What. The. Actual. F***?

I said, "She is not my step anything, we are not married." (I know this was not the most articulate answer, but I was flustered and it just came out.)

He said, "Well you are all but, if you're not a stepparent, then what are you to her? You know, she looks at you as a mother-figure, and I'd rather have her start seeing you that way because you're mom to my boys and her mother is a tramp." :sick:

I said, "I am your GF, I am also DS and baby fish's mom. I am not her parent, you are."

He didn't say anything else, and he didn't really act angry...but I am 100% positive this will come up in a fight in the future, or he will stew about it for a few days and blast me about it. :?

I can't even wrap my head around this. He has been mentioning "wife" status around me a lot lately, and we've kind of pushed marriage off the table right now. Not because we're not committed, but because we just can't financially do the whole ring/ceremony/reception situation that would be appropriate for our friends and family. That's fine - honestly, with what's going on with us right now, marriage isn't even on my mind anymore.
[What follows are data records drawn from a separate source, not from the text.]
(** The floor does not look at classical signatures.  The documentation
    asks that a signature a suite names be ML-DSA-87; an id that names Ed25519
    beside floor-meeting components is registered at the default floor. *)
Lemma floor_admits_classical_signature (p : KemProfile) :
  let id := "tk.dr.mlkem1024.aes256gcm.sha3-384.ed25519" in
  let su := mkSuite (mkDescriptor id 1 PostQuantum []) p
    (generate_prekey (DoubleRatchetSuite p)) (begin_session (DoubleRatchetSuite p))
    (accept_session (DoubleRatchetSuite p)) in
  registry_get id (register su registry_new).2 = Ok su.
Proof.
  intros id su. unfold registry_get, register, st_bind, st_get. change (level_lt _ _) with false.
  replace (meets_cnsa_floor _) with true by (by vm_compute). cbn [level_ge level_lt negb andb st_modify snd suites].
  change (level_ge _ _) with true. cbn [negb andb]. unfold st_modify. cbn [snd suites]. by rewrite lookup_insert_eq.
Qed.

End Registry.

(** ** Witnesses *)

Definition demo_build : Build := {| cnsa_sha2 := false; fips := false |}.

Section SuiteWitnesses.
#[local] Existing Instance demo_build.

Definition sw_suite : CryptoSuite := DoubleRatchetSuite profile_hybrid.
(** A suite that claims the level and names AES-128. *)
Definition sw_mislabelled : CryptoSuite :=
  mkSuite (mkDescriptor "tk.dr.mlkem1024.aes128gcm.sha3-384.mldsa87" 1 PostQuantum []) profile_hybrid
    (generate_prekey sw_suite) (begin_session sw_suite) (accept_session sw_suite).

Lemma sw_refused : register sw_mislabelled registry_new = (Err (BelowFloor (sd_id (descriptor sw_mislabelled))), registry_new).
Proof.
  unfold register, st_bind, st_get. change (level_lt _ _) with false. change (level_ge _ _) with true.
  by replace (meets_cnsa_floor _) with false by (by vm_compute).
Qed.

Lemma sw_found : registry_get (dr_suite_id profile_hybrid) (reg_run [Register sw_mislabelled; Register sw_suite]) = Ok sw_suite.
Proof.
  unfold reg_run. cbn [foldl]. rewrite sw_refused. cbn [snd].
  pose proof (register_expect_ok sw_suite "" ∅ eq_refl ltac:(by vm_compute)) as E.
  unfold register_expect in E. change (mkRegistry ∅ PostQuantum) with registry_new in E.
  destruct (register sw_suite registry_new) as [[]]; [|done]. injection E as ->.
  unfold registry_get. cbn [snd suites]. by rewrite lookup_insert_eq.
Qed.

Lemma registry_floor_witness :
  sd_id (descriptor sw_suite) = dr_suite_id profile_hybrid /\ sd_level (descriptor sw_suite) = PostQuantum /\
  meets_cnsa_floor (dr_suite_id profile_hybrid) = true.
Proof.
  apply (registry_floor [Register sw_mislabelled; Register sw_suite] (dr_suite_id profile_hybrid) sw_suite).
  - repeat constructor; done.
  - exact sw_found.
Defined.

End SuiteWitnesses.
I need advice how to handle this. I am not even worried about her visit anymore.

Comments

Sootica's picture

I think it's best you both address this topic sooner rather than later. The last thing you want is it being hauled up as ammo in an unrelated argument. DH has in the past tried to involve me when it comes disciplining SS as I am the stepmother (we are married), however since I've disengaged I've told him he needs to parent his own child and being a stepmother is merely a default title I got by being married to DH.

AllySkoo's picture

I agree, you guys need to have a serious discussion about expectations. Sounds like he expects you to be "mom" and you don't. That is a HUGE disconnect, and needs to be addressed.

I've said it before - a step parent's role is like those overlapping circles you see (called a Venn diagram). One circle holds everything your DH wants or will allow you to do. The other circle hold everything you're willing to do. ONLY the stuff that overlaps should actually be considered your "role".

You guys both need to fill out your circles and see what overlaps.

dogtac69's picture

You need to go ahead with a wedding, even if you have to skip the expensive things. You are living in a married situation without really having the benefits of marriage. A wedding would protect you if something happened in the future. If he is committed, he will want to protect you. Good luck.